We found that Red Junglefowl showed significantly less occupancy near well-groomed trails used for trekking tourism. Silver Pheasant and Gray Peacock Pheasant showed a slight tendency for this as well (Table 3). Silver Pheasant also showed a tendency for lower occupancy near villages. Red Junglefowl may be particularly easy to hunt because of its obvious call, which can be heard from a long distance, and hence, it may be especially vulnerable near well-traveled routes. Alternatively, this species may simply be more wary than others and avoid areas with regular human presence.

4.9. Conservation

While the presence of three sympatric species of partridges inside NNPA is encouraging for the future of these species, the low number of detections as well as the relatively low occupancy of all gamebirds is worrying and probably reflects intensive hunting, especially near accessible trails and villages. Partridges in particular are poorly studied in the region. While assumed to be of Least Concern, their low rates of detection found here suggest that they may be rarer than often assumed. Yu et al. [36] suggested that the Bar-backed Partridge, with its restricted distribution, small population and low ecological adaptability, might be the most vulnerable gamebird species in the karst forests of Guangxi. Arborophila Partridges might, thus, be particularly vulnerable to hunting or habitat degradation. Patrolling, enforcement and behavioral change campaigns are needed to ensure that hunting is within sustainable limits, and is excluded from the Totally Protected Zone of NNPA. Over-hunting of vulnerable species can be further reduced by strictly controlling illegal sales of wildlife, and by campaigns to change attitudes and behaviors of sellers and consumers.

Other threats also need to be addressed to better protect the habitat of these species. Rubber plantations support few birds, and while swidden landscapes may be suitable for some avian species, they are not for those that depend on undisturbed old-growth forests. As climate change continues and accelerates, catastrophic crown fires in the dry season present an increasing threat to habitat, and this should be addressed with fire prevention and suppression, and reduction in greenhouse gas emissions.
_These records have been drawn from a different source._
(** The three readers of a run's history agree.  In any journal, for the same run, model id
    and prices: the ledger ([getRunCost]), the trace ([toTraceSpans]) and the counters that the
    run limits are seeded with ([seedFromHistory]) all answer and change nothing; the ledger and
    the limits have the same tokens and the same cost; the spans carry the input and output
    tokens of the ledger, one span per record, in order; the ledger counts every tool record; and
    its sub-totals per model, one per model id, add up to its totals. *)
Theorem cost_readers_agree (h : oracle Q R E) (w : world V Q) (scope runId : string)
    (modelId : option string) (table : price_table) (unpriced : list string) :
  ∃ c spans cs up chain,
    run h (getRunCost scope runId modelId (Some table)) w = (Ok c, w) ∧
    run h (toTraceSpans scope runId) w = (Ok spans, w) ∧
    run h (seedFromHistory (scope +:+ runId) (CostOpts modelId (Some table)) unpriced) w = (Ok ((cs, up), chain), w) ∧
    n_totalTokens cs = rc_totalTokens c ∧ n_costUsd cs = rc_costUsd c ∧
    sum_map (λ s, match ts_attributes s with ModelAttributes _ i _ _ => i | _ => 0%Z end) spans = rc_inputTokens c ∧
    sum_map (λ s, match ts_attributes s with ModelAttributes _ _ o _ => o | _ => 0%Z end) spans = rc_outputTokens c ∧
    map ts_seq spans = seq 0 (length spans) ∧
    rc_toolCalls c = Z.of_nat (count_if (λ s, bool_decide (ts_kind s = KTool)) spans) ∧
    adds_up c.
Proof.
  set (es := mj_readRun (scope +:+ runId) (jr w)).
  pose proof (seed_tokens (scope +:+ runId) (CostOpts modelId (Some table)) es emptyCounters unpriced emptyChain) as Hseed.
  destruct (fold_left (seed_entry (scope +:+ runId) (CostOpts modelId (Some table))) es ((emptyCounters, unpriced), emptyChain))
    as [[cs up] chain] eqn:Hfold.
  exists (fold_left (add_entry_cost modelId table) es (zeroCost runId)), (map (span_of runId) es), cs, up, chain.
  cbn [fst co_pricing co_modelId default] in Hseed.
  destruct Hseed as [Ht Hc].
  split_and!; [done|done| | | | | | | |].
  - unfold seedFromHistory. simpl. fold es. by rewrite Hfold.
  - rewrite Ht. rewrite !(fold_cost _ _ rc_totalTokens (λ u, fu_totalTokens (su_tokens u))) by done. done.
  - rewrite Hc. rewrite !(fold_cost _ _ rc_costUsd su_costUsd) by done. done.
  - rewrite (fold_cost _ _ rc_inputTokens (λ u, fu_inputTokens (su_tokens u))) by done. rewrite sum_map_map.
    apply sum_map_ext. intros e _. unfold span_of. destruct (je_kind e); [|done]. apply (span_tokens modelId table).
  - rewrite (fold_cost _ _ rc_outputTokens (λ u, fu_outputTokens (su_tokens u))) by done. rewrite sum_map_map.
    apply sum_map_ext. intros e _. unfold span_of. destruct (je_kind e); [|done]. apply (span_tokens modelId table).
  - rewrite map_map, length_map. transitivity (map je_seq es); [|apply readRun_seqs]. apply map_ext. intros e.
    unfold span_of. by destruct (je_kind e).
  - rewrite fold_tools, count_if_map. cbn [zeroCost rc_toolCalls]. rewrite Z.add_0_l. f_equal. apply count_if_ext. intros e. unfold span_of.
    by destruct (je_kind e).
  - apply adds_up_entries. split_and!; [done..|]. constructor.
Qed.
End RunCostProps.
Conservation management efforts should be supported with uninterrupted funding and political backing to ensure the protection and restoration of natural habitat, continuous monitoring, thorough removal of snares and successful prosecution of repeat offenders apprehended by the newly formed patrol teams.

5. Conclusions

Camera-trapping records from a general survey provided useful data for study of six species of gamebirds, including three species of partridges that are rarely observed and have been under-studied in the region. While the dataset was small for partridges, in part because cameras were not placed to optimize capture of these species, the data were sufficient to suggest some specific conclusions about their ecology, occurrence and potential threats to their survival. Future studies might be able to avoid problems of small numbers of detection by setting more cameras closer to the ground (e.g., 35 cm) and farther apart in space (700 m or more between cameras). Simulations might then be able to address questions of temporal associations, and avoidance, between species. This could be particularly valuable for partridges, which are little-studied and perhaps rarer than assumed. Researchers should consider the value of “data-mining” other general camera trap surveys even if not optimized for the study of gamebirds. The results of such efforts will add to the body of information about these and other little-studied terrestrial birds, increasing understanding of their ecology and supporting efforts for their conservation.